The 9/11 Commission Report details those challenges.
“First, in December 1998, the principals’ wariness about ordering a strike appears to have be vindicated: Bin Laden left his room unexpectedly, and if a strike had been ordered, he would not have been hit,” the report states. “Second, the administration, and the CIA in particular, was in the midst of intense scrutiny and criticism in May 1999 because faulty intelligence had just led the United States to mistakenly bomb the Chinese embassy in Belgrade during the NATO war against Serbia.”
One can still blame Clinton for not at least trying to kill Bin Laden, of course.
But it is not clear that Bush was any better than Clinton, and there is reason to think he holds an even greater share of the blame for allowing the Sept. 11 attacks to occur.
Rubio fails to acknowledge evidence that the George W. Bush administration did not take the threat of Al Qaeda seriously enough in the runup to 9/11, despite intelligence suggesting the terrorist group was a growing menace. The White House received 36 warnings from the CIA prior to Sept. 11 about the overall security threat posed by Al Qaeda, according to the 9/11 Commission Report.

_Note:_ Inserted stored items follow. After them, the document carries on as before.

Lemma destroy_spec S P H W me t th :
  minv None S P H W -> get (sch S) t = Some th -> waiting_mutex th = None ->
  exists r S', thread_destroy_with_mutexes me S t = Some (r, S') /\ minv None S' (if r then delete t P else P) H W.
Proof.
  intros HI Ht Hw. destruct (destroy_good _ t th (v_good _ _ _ _ _ HI) Ht) as (r & s' & E & G' & _).
  unfold thread_destroy in E. unfold thread_destroy_with_mutexes. destruct (destroy_locked (sch S) t) as [[ok s1]|] eqn:Ed; [|done].
  cbn [mbind option_bind] in *. injection E as <- <-.
  set (Φ := fun u k => exists k0, get (sch S) u = Some k0 /\ mutex_fields k = mutex_fields k0 /\
              (state k = THREAD_STATE_BLOCKED -> state k0 = THREAD_STATE_BLOCKED)).
  assert (HF : fine Φ (fun u => is_Some (get (sch S) u)) (length (cpus (sch S))) (cpus (sch S)) s1).
  { apply (destroy_locked_ends Φ (fun u => is_Some (get (sch S) u)) (length (cpus (sch S))) (cpus (sch S))) with (s := (sch S)) (t := t) (a := (ok, s1)); [| |done].
    - intros u k k' (k0 & H0 & H1 & H2) H3 H4. exists k0. split; [done|]. split; [congruence|auto].
    - split; [|done]. intros u k Hu. by exists k. }
  destruct HF as (F1 & F2 & F3). destruct ok.
  2: { exists false, S. assert (s1 = sch S) as ->; [|by destruct S]. unfold destroy_locked in Ed. rewrite Ht in Ed. cbn [mbind option_bind] in Ed.
       destruct (_ || _) in Ed; [by injection Ed|]. by destruct (scheduler_remove_queued_locked _ _). }
  destruct (F2 t) as [th1 Ht1]; [by eexists|]. destruct (F1 t th1 Ht1) as (th0 & Ht0 & Hf & _).  rewrite Ht in Ht0. injection Ht0 as <-.
  assert (Hw1 : waiting_mutex th1 = None) by (unfold mutex_fields in Hf; congruence).
  unfold mutex_cancel_waiter. cbn [sch]. rewrite Ht1. cbn [mbind option_bind]. rewrite Hw1. cbn [mbind option_bind].
  eexists true, _. split; [reflexivity|]. cbn [sch mutexes].
  assert (HD : forall u, u <> t -> get (release_thread s1 t) u = get s1 u) by (intros u Hu; unfold get, release_thread; cbn; by rewrite lookup_delete_ne).
  assert (HT : get (release_thread s1 t) t = None) by (unfold get, release_thread; cbn; apply lookup_delete_eq).
  eapply minv_sched; [exact HI|done| | | |].
  - intros u k m Hu Hwu. assert (Hut : u <> t) by congruence. split; [by rewrite lookup_delete_ne|]. rewrite HD by done.
    destruct (F2 u) as [k' Hk']; [by eexists|]. exists k'. split; [done|]. destruct (F1 u k' Hk') as (k0 & H0 & H1 & H2).
    rewrite Hu in H0. injection H0 as <-. unfold mutex_fields in H1. split; [congruence|]. split; [congruence|auto].
  - intros u v [m Hin] (k & Hk & Hv). destruct (member_thread _ _ _ _ _ m u HI Hin) as (k2 & _ & Hk2 & Hwk & _).
    assert (Hut : u <> t) by congruence. destruct (F2 u) as [k' Hk']; [by eexists|]. destruct (F1 u k' Hk') as (k0 & H0 & H1 & _).
    exists k'. rewrite HD by done. split; [done|]. unfold mutex_fields in H1. congruence.
  - intros u k'. destruct (decide (u = t)) as [->|Hut]; [by rewrite HT|]. rewrite HD by done. intros Hk'. right.
    destruct (F1 u k' Hk') as (k0 & H0 & H1 & _). exists k0. split; [done|]. unfold mutex_fields in H1. congruence.
  - intros u m. destruct (decide (u = t)) as [->|Hut]; [by rewrite lookup_delete_eq|]. rewrite lookup_delete_ne by done. intros Hr. split; [done|].
    destruct (v_seats _ _ _ _ _ HI u m Hr) as (i & d & Hd' & Hs). change (cpus (release_thread s1 t)) with (cpus s1).
    assert (Hi : i <> length (cpus (sch S))) by (apply lookup_lt_Some in Hd'; lia). specialize (F3 i Hi). rewrite Hd' in F3.
    destruct (cpus s1 !! i) as [d'|] eqn:Ei; [|done]. exists i, d'. split; [done|]. cbn in F3. congruence.
Qed.

(** Nobody waits at the start. *)
Lemma boot_fields stack size memory s :
  scheduler_init stack size memory = Some (true, s) -> forall t th, get s t = Some th -> waiting_mutex th = None.
Proof.
  set (Φ := fun (_ : Z) th => mutex_fields th = (None, None, false)).
  assert (HS : forall (t : Z) (th th' : kernel_thread), Φ t th -> mutex_fields th' = mutex_fields th ->
    (state th' = THREAD_STATE_BLOCKED -> state th = THREAD_STATE_BLOCKED) -> Φ t th') by (unfold Φ; intros; congruence).
  assert (HE : forall a, scheduler_init stack size memory = Some a -> fine Φ (fun _ => False) 0 [] (snd a)).
  2: { intros E t th Ht. destruct (HE _ E) as (HF & _). specialize (HF t th Ht). unfold Φ, mutex_fields in HF. congruence. }
  change (ends Φ (fun _ => False) 0 [] snd (scheduler_init stack size memory)). unfold scheduler_init. set (s0 := Sched _ _ _ _ _ _ _ _ _ _).
  assert (H0 : fine Φ (fun _ => False) 0 [] s0).
  { split; [|split; [done|]].
    - intros t th. unfold get, s0. cbn [threads]. intros [<- <-]%lookup_singleton_Some. done.
    - intros [|i] Hi; [done|]. done. }
  apply ends_bind_pair; [apply create_ends; [exact HS|intros; assumption|exact H0|intros ? ? _ []]|]. intros [idle|] s1 H1.
  - apply ends_bind_state; [apply remove_queued_ends; [done|by apply fine_cpu]|]. intros s2 H2.
    apply ends_bind_state; [by apply ends_plain|]. intros s3 H3. by apply ends_some.
  - apply ends_some. by apply fine_cpu.
Qed.
Lemma user_pte_facts f fl :
  is_frame f -> user_flags fl ->
  has (Z.lor f fl) PTE_PRESENT = true /\ has (Z.lor f fl) PTE_USER = true /\
  user_present (Z.lor f fl) = true /\ pte_of (Z.lor f fl) = f /\ (Z.lor f fl =? 0) = false.
Proof using Type.
  intros Hf (Hfl & Hu & Hp). unfold user_present, pte_of.
  rewrite !(pte_has f), (pte_frame f), (pte_flags f) by (first [done|flags]).
  split; [done|]. split; [done|]. split; [|split; [done|]].
  - apply Z.eqb_eq. rewrite Z.land_lor_distr_r.
    by rewrite (single_bit fl PTE_PRESENT 0), (single_bit fl PTE_USER 2) by done.
  - apply Z.eqb_neq. intros E. apply Z.lor_eq_0_iff in E as [E _]. destruct Hf as [? _]. lia.
Qed.

Lemma user_child m N p t i :
  tree m USER_LINK user_dom N -> N !! p = Some t -> (length p < 3)%nat -> index i ->
  user_dom p i = true ->
  (exists f, N !! (i :: p) = Some f /\ is_frame f /\ word m t i = Some (Z.lor f USER_LINK)) \/
  (N !! (i :: p) = None /\ word m t i = Some 0).
Proof using Type. intros T. by apply (tree_child m USER_LINK user_dom). Qed.
Lemma kernel_table_child m N p t i :
  tree m KERNEL_LINK kernel_dom N -> N !! p = Some t -> (length p < 3)%nat -> index i ->
  (exists f, N !! (i :: p) = Some f /\ is_frame f /\ word m t i = Some (Z.lor f KERNEL_LINK)) \/
  (N !! (i :: p) = None /\ word m t i = Some 0).
Proof using Type. intros T Hp Hl Hi. by apply (tree_child m KERNEL_LINK kernel_dom). Qed.
(** What one allocation of the loop does. *)
Lemma reserve_step s g rs :
  inv s g -> reserving s g rs ->
  exists t s1, vmm_alloc_table s = Some (t, s1) /\ same_world s s1 g /\
    ((t = 0 /\ inv s1 g /\ reserving s1 g rs) \/
     (is_frame t /\ gown g !! t = None /\ inv s1 (take_held t g) /\
      (forall b, reserving s1 (take_held t g) (rs ++ [Reserved t b])))).
Proof using All.
  intros I R. destruct (alloc_table_spec s g I) as (t & s1 & E & Hcase & Ek & Em & Ec & Eb & _).
  exists t, s1. split; [done|]. destruct Hcase as [(-> & I1 & Emem & _)|(Hf & Hnone & I1 & B & Emem)].
  - split; [apply same_world_mem; try done; by rewrite Emem|]. left. split; [done|]. split; [done|].
    destruct R as [Hb Hnd]. split; [|done]. eapply Forall_impl; [exact Hb|]. intros r Br.
    apply (blank_kept s _ g); [done|by rewrite Emem|apply Br].
  - assert (Hkeep : forall f o, gown g !! f = Some o -> mem s1 !! f = mem s !! f).
    { intros f o Ho. rewrite Emem. apply lookup_insert_ne. congruence. }
    split; [done|]. right. split; [done|]. split; [done|]. split; [done|]. intros b.
    by apply (reserving_more s).
Qed.

Lemma plus_held_trans t rs g g' :
  gown g !! t = None -> t ∈ rs -> plus_held rs (take_held t g) g' -> plus_held rs g g'.
Proof using Type.
  intros Hn Hin (P1 & P2 & P3 & P4 & P5). split; [done|]. split; [done|]. split; [done|].
  split; [done|]. intros f o. rewrite P5. cbn. rewrite lookup_insert_Some. split.
  - intros [?|[[<- <-]|[_ ?]]]; auto.
  - intros [?|Ho]; [by left|]. right. right. split; [congruence|done].
Qed.

Lemma reserve_tables_spec nodes s g rs0 :
  inv s g -> reserving s g rs0 -> Forall (fun r => r_node r = true) rs0 ->
  exists ok rs s' g', reserve_tables s nodes rs0 = Some (ok, rs, s') /\ inv s' g' /\
    reserving s' g' rs /\ plus_held (r_table <$> rs) g g' /\ same_world s s' g /\
    (forall f, f ∈ r_table <$> rs -> (f ∈ r_table <$> rs0) \/ gown g !! f = None) /\
    (ok = true -> length rs = (length rs0 + length nodes)%nat /\ Forall (fun r => r_node r = true) rs).
Proof using All.
  revert s g rs0. induction nodes as [|b nodes IH]; intros s g rs0 I R Hn; cbn [reserve_tables].
  { exists true, rs0, s, g. split; [done|]. split; [done|]. split; [done|].
    split; [by eapply plus_held_same|]. split; [done|]. split; [by left|]. intros _.
    split; [cbn; lia|done]. }
  destruct (reserve_step s g rs0 I R) as (t & s1 & E & W1 & Hcase). rewrite E, bind_Some_l.
  destruct Hcase as [(-> & I1 & R1)|(Hf & Hnone & I1 & R1)].
  { exists false, rs0, s1, g. split; [done|]. split; [done|]. split; [done|].
    split; [by eapply plus_held_same|]. split; [done|]. split; [by left|done]. }
  rewrite frame_nonzero by done.
  assert (Hown : forall f o, gown g !! f = Some o -> gown (take_held t g) !! f = Some o).
  { intros f o Ho. cbn. rewrite lookup_insert_ne; [done|congruence]. }
  assert (Hin : forall b' rest, t ∈ r_table <$> (rs0 ++ [Reserved t b']) ++ rest).
  { intros b' rest. rewrite !fmap_app, !elem_of_app. left. right. apply list_elem_of_here. }
  assert (Hnew : forall b' f, f ∈ r_table <$> (rs0 ++ [Reserved t b']) ->
    (f ∈ r_table <$> rs0) \/ gown g !! f = None).
  { intros b' f. rewrite fmap_app, elem_of_app. intros [?|Hf']; [by left|right].
    by apply list_elem_of_singleton in Hf' as ->. }
  destruct b; cbn [negb].
  - destruct (IH s1 (take_held t g) (rs0 ++ [Reserved t true]))
      as (ok & rs & s' & g' & E' & I' & R' & P' & W' & Nw & L'); [done|apply R1| |].
    { apply Forall_app. split; [done|]. by apply Forall_singleton. }
    exists ok, rs, s', g'. split; [done|]. split; [done|]. split; [done|]. split; [|split; [|split]].
    + destruct (reserve_prefix _ _ _ _ _ _ E') as (rest & ->). by apply (plus_held_trans t).
    + by apply (same_world_trans _ s1 _ _ (take_held t g)).
    + intros f Hfr. destruct (Nw f Hfr) as [Hf'|Hn']; [by apply Hnew in Hf'|right].
      destruct (gown g !! f) eqn:Eo; [|done]. apply Hown in Eo. congruence.
    + intros Hok. destruct (L' Hok) as [L1 L2]. split; [|done]. rewrite L1, length_app. cbn. lia.
  - eexists false, _, s1, (take_held t g). split; [done|]. split; [done|]. split; [apply R1|].
    split; [|split; [done|split; [by apply Hnew|done]]].
    apply (plus_held_trans t); [done| |by eapply plus_held_same].
    rewrite <- (app_nil_r (rs0 ++ _)). apply Hin.
Qed.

The 36th and final warning, in August 2001, famously titled “Bin Laden Determined To Strike In U.S.,” was also the first to present the possibility of an Al Qaeda strike inside the country.
Richard Clarke, who was counterterrorism chief under presidents Bill Clinton and George W. Bush, has been especially critical of the Bush administration’s lack of vigilance toward Al Qaeda. Clarke’s frustration in the summer of 2001 prompted him to consider seeking a transfer from his post.
“My view was that this administration, while it listened to me, didn't either believe me that there was an urgent problem or was unprepared to act as though there were an urgent problem,” Clarke testified to the 9/11 Commission.
“And I thought, if the administration doesn't believe its national coordinator for counterterrorism when he says there's an urgent problem and if it's unprepared to act as though there's an urgent problem, then probably I should get another job.”